TRY IT:
Every line of the records below from the line with "Definition dec_connections (m" up to and including the line with "(** [enabled] is" must be reproduced exactly, and no line outside that range.
*** Opening SUPPLIED RECORDS ***
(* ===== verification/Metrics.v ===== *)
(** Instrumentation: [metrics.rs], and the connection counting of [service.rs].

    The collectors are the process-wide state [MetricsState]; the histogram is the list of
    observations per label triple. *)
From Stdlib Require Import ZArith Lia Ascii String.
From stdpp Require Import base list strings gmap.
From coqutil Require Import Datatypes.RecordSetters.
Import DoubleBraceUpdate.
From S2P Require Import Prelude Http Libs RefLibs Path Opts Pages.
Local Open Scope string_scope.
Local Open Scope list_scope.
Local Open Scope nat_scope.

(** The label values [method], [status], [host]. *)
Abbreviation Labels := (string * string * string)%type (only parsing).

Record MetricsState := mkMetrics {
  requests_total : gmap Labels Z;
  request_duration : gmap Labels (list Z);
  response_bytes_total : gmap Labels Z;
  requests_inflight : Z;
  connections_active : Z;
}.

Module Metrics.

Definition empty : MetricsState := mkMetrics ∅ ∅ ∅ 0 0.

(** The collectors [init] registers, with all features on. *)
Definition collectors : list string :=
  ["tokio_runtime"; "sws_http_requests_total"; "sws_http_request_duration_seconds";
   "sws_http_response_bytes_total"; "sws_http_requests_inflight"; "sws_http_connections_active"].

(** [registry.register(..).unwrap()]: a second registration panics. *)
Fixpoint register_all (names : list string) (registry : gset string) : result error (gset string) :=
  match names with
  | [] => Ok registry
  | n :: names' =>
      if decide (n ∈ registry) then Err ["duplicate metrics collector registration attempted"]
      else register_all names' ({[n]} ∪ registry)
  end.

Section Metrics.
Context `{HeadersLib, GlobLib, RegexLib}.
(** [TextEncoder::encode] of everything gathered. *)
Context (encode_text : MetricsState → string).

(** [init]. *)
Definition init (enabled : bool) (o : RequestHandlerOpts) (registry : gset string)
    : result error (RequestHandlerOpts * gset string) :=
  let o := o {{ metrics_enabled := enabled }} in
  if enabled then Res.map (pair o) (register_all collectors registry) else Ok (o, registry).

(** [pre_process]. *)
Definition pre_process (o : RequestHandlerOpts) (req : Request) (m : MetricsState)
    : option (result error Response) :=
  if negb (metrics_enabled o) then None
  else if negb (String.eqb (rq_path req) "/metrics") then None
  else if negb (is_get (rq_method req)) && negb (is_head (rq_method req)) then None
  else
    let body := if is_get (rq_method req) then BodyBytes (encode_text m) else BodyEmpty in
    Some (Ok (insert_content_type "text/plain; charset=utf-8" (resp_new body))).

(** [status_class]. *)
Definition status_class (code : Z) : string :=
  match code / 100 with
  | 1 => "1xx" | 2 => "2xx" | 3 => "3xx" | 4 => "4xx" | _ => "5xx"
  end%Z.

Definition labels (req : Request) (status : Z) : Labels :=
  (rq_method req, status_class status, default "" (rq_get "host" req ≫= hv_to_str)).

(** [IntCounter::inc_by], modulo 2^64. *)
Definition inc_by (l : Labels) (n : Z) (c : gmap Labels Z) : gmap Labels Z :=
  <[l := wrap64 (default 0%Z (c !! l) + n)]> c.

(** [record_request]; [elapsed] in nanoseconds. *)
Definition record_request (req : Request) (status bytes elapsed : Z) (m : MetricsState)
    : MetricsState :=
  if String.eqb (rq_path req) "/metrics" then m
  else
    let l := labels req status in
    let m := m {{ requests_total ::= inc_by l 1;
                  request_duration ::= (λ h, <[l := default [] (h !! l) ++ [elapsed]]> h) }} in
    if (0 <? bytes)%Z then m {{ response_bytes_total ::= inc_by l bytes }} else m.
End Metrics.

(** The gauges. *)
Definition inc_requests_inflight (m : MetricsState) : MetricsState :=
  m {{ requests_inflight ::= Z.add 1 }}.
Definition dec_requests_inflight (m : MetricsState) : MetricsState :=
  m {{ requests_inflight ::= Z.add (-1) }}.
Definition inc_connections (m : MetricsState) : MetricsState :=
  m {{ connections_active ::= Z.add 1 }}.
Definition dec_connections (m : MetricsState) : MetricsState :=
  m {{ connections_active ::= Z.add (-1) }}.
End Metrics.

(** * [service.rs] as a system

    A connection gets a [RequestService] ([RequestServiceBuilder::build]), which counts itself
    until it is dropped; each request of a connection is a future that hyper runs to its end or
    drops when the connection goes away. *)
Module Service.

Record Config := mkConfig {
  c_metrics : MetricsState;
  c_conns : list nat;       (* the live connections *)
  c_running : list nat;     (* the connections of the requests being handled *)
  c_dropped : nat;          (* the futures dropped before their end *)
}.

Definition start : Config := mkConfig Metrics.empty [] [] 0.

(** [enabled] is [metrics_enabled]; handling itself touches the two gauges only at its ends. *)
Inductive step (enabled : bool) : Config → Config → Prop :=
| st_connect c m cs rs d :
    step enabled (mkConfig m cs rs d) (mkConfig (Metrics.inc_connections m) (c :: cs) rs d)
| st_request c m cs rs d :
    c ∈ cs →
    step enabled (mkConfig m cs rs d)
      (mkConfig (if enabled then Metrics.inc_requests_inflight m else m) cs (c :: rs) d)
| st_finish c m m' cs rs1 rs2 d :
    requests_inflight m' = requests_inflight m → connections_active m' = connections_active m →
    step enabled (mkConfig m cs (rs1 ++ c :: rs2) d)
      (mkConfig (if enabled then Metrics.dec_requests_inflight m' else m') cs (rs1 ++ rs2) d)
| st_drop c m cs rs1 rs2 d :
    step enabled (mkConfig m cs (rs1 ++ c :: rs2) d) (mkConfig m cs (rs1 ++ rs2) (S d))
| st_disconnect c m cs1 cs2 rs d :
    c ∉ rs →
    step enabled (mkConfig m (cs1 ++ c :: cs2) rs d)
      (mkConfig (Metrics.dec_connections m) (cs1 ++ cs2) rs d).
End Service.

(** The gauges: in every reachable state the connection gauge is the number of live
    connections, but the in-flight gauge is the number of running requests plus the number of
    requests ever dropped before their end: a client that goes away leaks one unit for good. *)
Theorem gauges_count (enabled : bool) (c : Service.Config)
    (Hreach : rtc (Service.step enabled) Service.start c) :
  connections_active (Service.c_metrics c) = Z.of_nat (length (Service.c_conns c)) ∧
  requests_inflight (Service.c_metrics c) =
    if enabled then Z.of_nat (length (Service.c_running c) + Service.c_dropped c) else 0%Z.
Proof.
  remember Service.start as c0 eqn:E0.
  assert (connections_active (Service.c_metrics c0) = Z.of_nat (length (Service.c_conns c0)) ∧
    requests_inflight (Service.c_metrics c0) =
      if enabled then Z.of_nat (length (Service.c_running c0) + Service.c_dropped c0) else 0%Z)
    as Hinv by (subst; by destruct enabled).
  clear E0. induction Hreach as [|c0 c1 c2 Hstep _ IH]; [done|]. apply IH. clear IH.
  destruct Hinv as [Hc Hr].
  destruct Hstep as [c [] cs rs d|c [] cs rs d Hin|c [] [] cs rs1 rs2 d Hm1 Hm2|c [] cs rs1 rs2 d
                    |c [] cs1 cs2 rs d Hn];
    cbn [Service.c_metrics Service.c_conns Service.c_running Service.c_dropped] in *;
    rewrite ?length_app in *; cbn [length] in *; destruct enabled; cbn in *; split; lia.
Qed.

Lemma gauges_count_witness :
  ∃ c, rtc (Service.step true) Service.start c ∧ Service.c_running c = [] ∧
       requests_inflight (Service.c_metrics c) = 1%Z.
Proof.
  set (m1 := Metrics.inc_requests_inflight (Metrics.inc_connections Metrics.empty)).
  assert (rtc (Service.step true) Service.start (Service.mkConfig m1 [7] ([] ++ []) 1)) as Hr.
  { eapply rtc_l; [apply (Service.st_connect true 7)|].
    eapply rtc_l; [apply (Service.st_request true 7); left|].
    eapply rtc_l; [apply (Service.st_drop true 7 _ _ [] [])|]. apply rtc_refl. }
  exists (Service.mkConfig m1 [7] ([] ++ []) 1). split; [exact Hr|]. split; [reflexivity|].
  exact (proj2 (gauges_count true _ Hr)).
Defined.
*** Closing SUPPLIED RECORDS ***
*** Opening SUPPLIED RECORDS ***
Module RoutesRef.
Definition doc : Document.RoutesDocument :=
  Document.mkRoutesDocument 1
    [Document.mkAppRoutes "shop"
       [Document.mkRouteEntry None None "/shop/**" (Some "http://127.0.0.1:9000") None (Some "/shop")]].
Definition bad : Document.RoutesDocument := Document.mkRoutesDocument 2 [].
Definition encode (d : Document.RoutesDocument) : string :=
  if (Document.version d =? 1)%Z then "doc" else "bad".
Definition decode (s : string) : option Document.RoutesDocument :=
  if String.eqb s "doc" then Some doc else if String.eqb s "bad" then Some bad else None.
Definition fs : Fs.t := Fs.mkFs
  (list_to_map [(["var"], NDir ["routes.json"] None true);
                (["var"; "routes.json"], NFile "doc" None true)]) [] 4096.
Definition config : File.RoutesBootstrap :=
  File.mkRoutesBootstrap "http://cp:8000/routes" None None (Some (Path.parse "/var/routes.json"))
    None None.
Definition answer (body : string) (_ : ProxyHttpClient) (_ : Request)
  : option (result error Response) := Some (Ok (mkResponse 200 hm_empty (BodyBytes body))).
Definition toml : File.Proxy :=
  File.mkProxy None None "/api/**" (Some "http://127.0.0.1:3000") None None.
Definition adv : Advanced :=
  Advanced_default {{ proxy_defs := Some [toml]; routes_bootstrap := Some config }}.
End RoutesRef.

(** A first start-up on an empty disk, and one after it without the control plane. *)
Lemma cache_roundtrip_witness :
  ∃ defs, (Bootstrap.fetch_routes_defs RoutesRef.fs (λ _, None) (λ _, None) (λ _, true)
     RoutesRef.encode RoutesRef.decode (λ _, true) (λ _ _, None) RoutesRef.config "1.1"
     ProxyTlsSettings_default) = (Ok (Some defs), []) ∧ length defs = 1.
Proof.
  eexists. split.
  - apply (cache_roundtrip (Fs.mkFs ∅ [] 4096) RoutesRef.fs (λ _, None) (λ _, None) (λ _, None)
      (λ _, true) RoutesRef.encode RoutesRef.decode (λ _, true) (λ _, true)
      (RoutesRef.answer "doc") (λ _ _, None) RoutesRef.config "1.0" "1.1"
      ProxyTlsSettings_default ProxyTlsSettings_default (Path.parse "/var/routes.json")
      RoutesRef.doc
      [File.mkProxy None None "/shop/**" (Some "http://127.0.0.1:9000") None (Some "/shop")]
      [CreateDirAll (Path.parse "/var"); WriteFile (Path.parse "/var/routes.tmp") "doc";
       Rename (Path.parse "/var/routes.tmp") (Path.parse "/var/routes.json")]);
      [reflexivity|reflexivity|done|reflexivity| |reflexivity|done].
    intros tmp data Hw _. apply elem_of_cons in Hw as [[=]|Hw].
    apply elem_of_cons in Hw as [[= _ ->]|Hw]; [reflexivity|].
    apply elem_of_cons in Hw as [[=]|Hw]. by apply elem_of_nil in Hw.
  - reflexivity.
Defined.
*** Closing SUPPLIED RECORDS ***
SOLUTION BELOW:
Definition dec_connections (m : MetricsState) : MetricsState :=
  m {{ connections_active ::= Z.add (-1) }}.
End Metrics.

(** * [service.rs] as a system

    A connection gets a [RequestService] ([RequestServiceBuilder::build]), which counts itself
    until it is dropped; each request of a connection is a future that hyper runs to its end or
    drops when the connection goes away. *)
Module Service.

Record Config := mkConfig {
  c_metrics : MetricsState;
  c_conns : list nat;       (* the live connections *)
  c_running : list nat;     (* the connections of the requests being handled *)
  c_dropped : nat;          (* the futures dropped before their end *)
}.

Definition start : Config := mkConfig Metrics.empty [] [] 0.

(** [enabled] is [metrics_enabled]; handling itself touches the two gauges only at its ends. *)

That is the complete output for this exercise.